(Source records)
════════════════

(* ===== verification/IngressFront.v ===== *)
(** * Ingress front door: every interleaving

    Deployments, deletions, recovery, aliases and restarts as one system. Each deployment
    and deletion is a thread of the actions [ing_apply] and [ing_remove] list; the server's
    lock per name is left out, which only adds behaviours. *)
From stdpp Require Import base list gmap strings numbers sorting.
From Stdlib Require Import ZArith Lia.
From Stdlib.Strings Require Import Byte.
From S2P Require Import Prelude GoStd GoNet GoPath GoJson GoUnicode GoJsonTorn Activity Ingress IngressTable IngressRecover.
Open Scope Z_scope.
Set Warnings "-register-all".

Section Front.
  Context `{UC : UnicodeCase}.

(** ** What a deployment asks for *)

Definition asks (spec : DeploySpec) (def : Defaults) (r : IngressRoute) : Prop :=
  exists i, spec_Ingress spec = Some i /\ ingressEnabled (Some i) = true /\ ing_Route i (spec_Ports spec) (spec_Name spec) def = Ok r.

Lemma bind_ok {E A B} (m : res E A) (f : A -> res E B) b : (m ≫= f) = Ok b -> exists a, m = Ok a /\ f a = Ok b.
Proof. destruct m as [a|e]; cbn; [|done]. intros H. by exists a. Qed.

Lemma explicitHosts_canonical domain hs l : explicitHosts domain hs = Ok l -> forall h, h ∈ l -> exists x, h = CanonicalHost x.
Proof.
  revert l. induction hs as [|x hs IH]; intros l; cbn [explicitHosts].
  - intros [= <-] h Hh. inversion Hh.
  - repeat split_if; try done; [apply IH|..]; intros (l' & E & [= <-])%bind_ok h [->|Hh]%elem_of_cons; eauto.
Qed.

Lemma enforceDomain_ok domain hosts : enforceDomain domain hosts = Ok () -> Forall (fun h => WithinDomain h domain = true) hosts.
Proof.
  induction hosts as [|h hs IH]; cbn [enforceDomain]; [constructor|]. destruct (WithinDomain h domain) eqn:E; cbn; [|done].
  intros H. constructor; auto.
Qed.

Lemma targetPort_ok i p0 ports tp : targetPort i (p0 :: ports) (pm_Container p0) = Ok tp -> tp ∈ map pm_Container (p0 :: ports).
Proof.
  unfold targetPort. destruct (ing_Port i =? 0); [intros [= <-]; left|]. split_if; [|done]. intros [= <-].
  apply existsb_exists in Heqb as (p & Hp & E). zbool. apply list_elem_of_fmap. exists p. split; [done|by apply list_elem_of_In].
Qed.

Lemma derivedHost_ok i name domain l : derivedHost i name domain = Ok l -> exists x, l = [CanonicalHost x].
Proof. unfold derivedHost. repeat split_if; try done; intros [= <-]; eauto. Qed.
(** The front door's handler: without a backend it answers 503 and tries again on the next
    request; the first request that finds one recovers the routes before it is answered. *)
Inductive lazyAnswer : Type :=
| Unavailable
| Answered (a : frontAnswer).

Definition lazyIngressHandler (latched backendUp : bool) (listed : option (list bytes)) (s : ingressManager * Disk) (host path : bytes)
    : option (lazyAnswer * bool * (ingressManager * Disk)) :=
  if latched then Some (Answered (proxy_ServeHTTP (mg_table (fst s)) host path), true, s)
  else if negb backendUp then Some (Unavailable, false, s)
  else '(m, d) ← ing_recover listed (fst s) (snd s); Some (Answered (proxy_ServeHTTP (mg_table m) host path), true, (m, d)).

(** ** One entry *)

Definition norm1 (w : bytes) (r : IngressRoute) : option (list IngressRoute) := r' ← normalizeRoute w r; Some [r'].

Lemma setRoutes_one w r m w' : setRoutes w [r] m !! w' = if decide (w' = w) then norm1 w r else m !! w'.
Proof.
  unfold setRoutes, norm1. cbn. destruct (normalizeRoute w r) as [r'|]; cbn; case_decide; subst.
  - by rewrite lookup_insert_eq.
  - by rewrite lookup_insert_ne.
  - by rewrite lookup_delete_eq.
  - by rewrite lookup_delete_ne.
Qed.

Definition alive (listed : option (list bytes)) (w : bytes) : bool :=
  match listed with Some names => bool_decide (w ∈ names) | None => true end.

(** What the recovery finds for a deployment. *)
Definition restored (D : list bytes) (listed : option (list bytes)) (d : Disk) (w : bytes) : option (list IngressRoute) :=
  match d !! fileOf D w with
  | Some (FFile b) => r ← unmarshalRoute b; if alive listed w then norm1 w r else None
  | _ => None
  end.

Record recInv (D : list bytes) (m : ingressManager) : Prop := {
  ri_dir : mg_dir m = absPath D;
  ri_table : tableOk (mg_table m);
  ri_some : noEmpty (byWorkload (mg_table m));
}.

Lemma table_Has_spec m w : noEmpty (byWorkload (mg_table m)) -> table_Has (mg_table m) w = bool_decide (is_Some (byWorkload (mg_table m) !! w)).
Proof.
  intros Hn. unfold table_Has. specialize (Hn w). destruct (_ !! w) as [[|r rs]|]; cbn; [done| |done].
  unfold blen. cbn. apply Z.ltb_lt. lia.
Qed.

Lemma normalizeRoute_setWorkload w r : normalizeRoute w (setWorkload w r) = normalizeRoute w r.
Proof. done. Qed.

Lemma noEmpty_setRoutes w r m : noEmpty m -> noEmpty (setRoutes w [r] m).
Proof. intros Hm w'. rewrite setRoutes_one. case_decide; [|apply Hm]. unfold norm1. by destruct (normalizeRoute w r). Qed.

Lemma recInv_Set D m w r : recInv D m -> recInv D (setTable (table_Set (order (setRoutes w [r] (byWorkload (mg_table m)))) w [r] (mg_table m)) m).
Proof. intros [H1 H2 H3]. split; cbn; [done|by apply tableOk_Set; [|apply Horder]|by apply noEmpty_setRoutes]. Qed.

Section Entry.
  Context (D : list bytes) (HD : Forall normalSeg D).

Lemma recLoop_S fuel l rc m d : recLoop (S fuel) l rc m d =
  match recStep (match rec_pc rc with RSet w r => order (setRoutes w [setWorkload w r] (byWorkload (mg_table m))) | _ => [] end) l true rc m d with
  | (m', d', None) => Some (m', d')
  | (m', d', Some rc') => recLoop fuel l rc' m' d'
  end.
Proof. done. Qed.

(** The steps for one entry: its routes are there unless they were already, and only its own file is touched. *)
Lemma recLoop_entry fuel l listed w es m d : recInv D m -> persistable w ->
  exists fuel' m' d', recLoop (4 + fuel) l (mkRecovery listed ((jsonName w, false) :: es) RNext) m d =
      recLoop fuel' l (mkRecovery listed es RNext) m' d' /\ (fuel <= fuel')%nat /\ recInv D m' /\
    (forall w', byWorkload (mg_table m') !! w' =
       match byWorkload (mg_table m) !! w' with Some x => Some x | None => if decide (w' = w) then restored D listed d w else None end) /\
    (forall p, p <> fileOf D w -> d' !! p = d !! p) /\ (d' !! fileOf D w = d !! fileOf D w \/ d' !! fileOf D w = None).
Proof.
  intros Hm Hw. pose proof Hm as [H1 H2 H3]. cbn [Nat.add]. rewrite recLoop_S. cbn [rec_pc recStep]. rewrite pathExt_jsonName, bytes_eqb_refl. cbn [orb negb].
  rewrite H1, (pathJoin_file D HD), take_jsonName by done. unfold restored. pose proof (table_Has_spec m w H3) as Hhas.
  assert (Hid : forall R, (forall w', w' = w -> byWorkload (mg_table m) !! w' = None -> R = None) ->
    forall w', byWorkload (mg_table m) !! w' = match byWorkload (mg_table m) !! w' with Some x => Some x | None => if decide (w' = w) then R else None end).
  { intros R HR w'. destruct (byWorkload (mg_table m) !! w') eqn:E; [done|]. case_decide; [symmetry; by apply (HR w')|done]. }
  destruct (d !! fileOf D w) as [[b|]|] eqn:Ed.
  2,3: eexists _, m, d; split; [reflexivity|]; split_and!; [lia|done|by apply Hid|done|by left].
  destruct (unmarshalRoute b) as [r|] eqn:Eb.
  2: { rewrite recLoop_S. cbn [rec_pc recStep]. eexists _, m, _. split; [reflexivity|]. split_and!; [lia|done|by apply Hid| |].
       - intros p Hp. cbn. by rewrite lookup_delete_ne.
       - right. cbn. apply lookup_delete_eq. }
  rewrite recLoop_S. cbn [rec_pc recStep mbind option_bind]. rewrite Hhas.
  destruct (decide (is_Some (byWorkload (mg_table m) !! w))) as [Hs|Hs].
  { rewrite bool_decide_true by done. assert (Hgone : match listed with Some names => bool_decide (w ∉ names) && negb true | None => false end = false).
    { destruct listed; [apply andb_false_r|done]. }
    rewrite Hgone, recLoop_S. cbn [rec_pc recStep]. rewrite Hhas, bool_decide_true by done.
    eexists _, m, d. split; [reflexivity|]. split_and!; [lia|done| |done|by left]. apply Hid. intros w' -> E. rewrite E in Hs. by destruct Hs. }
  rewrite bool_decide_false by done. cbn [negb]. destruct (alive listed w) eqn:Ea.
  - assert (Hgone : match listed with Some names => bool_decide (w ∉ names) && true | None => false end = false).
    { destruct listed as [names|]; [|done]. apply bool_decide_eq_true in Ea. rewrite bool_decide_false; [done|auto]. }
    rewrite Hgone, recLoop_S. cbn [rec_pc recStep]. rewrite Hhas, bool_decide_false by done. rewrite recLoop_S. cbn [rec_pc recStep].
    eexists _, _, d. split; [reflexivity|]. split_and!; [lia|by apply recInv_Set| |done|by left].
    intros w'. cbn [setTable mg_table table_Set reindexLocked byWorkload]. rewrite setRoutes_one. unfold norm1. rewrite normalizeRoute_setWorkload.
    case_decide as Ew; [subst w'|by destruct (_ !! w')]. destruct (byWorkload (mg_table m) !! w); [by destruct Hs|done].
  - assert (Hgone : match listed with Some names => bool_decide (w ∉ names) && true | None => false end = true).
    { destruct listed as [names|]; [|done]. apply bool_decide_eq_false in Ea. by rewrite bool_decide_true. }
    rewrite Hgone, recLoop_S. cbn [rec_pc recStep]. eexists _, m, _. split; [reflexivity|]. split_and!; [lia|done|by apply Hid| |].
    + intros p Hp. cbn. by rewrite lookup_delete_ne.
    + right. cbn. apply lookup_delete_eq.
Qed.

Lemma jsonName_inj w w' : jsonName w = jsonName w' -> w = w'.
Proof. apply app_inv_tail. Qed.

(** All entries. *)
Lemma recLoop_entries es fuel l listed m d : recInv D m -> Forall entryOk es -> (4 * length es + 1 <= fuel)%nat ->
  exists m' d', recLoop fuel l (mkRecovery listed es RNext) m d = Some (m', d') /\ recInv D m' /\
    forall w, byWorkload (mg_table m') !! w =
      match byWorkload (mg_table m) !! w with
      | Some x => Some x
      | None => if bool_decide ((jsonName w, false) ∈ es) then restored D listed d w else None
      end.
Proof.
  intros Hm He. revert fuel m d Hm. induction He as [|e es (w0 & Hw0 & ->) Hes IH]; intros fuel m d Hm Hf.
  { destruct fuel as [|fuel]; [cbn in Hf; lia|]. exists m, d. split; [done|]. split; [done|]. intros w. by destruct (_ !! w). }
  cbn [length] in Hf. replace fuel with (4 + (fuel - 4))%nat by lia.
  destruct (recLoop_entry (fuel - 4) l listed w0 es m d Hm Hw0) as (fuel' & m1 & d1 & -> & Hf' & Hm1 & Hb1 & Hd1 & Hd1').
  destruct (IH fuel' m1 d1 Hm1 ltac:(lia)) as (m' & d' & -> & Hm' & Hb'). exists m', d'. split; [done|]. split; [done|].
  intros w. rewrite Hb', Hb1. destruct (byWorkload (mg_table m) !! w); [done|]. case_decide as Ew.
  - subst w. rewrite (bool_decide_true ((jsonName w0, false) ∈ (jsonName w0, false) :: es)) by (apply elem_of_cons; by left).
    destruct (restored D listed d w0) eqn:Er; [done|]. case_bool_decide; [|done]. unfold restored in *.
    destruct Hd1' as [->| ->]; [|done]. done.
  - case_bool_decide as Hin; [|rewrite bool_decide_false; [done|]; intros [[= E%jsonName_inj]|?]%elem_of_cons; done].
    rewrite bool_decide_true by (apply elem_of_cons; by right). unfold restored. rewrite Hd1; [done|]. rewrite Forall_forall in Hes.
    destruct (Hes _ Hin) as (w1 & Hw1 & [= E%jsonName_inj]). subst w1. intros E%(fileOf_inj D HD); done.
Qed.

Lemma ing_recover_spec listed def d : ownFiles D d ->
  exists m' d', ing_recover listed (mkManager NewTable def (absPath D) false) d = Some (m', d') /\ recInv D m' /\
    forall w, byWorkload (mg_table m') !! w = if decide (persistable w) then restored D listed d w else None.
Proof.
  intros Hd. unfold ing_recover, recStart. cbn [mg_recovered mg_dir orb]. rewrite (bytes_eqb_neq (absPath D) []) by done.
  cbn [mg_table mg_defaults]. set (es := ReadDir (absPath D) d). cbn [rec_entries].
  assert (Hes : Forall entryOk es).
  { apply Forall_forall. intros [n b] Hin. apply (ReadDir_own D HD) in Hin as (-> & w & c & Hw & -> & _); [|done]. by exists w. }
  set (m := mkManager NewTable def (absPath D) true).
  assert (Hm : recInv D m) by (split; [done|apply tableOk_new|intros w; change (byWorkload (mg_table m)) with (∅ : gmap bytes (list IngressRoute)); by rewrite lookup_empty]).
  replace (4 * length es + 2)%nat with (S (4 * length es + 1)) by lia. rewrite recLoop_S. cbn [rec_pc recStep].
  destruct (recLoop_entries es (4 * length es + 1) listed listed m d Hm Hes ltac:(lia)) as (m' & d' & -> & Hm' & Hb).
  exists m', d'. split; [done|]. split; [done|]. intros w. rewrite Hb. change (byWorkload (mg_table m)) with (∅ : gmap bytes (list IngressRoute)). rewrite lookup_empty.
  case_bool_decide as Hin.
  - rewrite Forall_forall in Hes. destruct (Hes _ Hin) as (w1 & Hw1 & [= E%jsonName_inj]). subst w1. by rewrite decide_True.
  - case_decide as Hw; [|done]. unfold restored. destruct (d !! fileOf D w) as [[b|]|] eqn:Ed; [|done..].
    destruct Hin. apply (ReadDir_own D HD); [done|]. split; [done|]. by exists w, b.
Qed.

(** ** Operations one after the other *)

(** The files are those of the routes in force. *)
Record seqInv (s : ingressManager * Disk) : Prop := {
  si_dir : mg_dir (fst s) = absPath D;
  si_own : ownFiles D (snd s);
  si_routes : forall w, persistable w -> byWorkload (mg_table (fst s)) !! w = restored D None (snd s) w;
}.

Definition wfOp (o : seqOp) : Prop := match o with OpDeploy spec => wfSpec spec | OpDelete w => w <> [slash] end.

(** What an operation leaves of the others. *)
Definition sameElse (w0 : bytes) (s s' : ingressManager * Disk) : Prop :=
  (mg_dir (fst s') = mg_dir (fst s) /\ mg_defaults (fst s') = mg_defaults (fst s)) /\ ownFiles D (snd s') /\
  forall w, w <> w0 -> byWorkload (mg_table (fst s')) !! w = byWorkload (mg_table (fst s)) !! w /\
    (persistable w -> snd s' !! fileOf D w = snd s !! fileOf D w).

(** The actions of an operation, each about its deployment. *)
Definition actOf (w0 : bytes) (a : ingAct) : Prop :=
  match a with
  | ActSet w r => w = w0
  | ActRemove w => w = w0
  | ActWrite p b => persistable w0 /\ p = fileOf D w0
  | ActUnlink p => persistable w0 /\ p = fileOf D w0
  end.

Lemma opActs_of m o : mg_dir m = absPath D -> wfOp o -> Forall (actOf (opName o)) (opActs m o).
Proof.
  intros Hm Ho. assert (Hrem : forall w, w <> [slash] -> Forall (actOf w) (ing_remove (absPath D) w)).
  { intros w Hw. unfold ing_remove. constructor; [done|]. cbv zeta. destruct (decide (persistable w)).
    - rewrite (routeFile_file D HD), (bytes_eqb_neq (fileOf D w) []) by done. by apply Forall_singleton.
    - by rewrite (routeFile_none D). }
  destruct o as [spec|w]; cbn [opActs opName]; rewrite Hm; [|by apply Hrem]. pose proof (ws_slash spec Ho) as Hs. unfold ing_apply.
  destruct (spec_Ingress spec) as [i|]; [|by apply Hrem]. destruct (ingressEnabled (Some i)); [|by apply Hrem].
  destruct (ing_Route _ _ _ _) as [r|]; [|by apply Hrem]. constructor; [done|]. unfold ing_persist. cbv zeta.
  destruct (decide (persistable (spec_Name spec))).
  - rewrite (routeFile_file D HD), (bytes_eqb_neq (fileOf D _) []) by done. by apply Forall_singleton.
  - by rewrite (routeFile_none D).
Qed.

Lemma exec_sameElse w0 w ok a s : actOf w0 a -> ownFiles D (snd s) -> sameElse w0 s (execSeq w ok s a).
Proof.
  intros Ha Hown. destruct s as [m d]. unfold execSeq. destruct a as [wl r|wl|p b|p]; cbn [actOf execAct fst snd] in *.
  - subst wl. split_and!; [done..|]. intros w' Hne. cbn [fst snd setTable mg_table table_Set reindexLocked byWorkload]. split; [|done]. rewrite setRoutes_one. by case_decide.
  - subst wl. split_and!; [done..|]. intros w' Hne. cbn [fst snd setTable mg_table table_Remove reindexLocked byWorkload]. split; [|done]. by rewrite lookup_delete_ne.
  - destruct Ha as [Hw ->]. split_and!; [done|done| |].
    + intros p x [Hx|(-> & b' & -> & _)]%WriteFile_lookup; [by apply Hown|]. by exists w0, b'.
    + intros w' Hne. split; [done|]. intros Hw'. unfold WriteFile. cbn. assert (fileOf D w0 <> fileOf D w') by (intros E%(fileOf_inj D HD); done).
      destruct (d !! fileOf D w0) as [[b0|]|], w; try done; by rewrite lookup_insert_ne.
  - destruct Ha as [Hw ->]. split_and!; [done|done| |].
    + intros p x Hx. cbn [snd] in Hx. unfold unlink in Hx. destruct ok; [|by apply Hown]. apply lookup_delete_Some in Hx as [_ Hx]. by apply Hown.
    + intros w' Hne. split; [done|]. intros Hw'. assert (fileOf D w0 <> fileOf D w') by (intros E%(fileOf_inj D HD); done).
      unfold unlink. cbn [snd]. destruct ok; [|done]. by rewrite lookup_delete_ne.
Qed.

════════════════

Task to carry out
Across all lines above, count those with the string "Unavailable". Only the number is wanted.

Solved exercise
2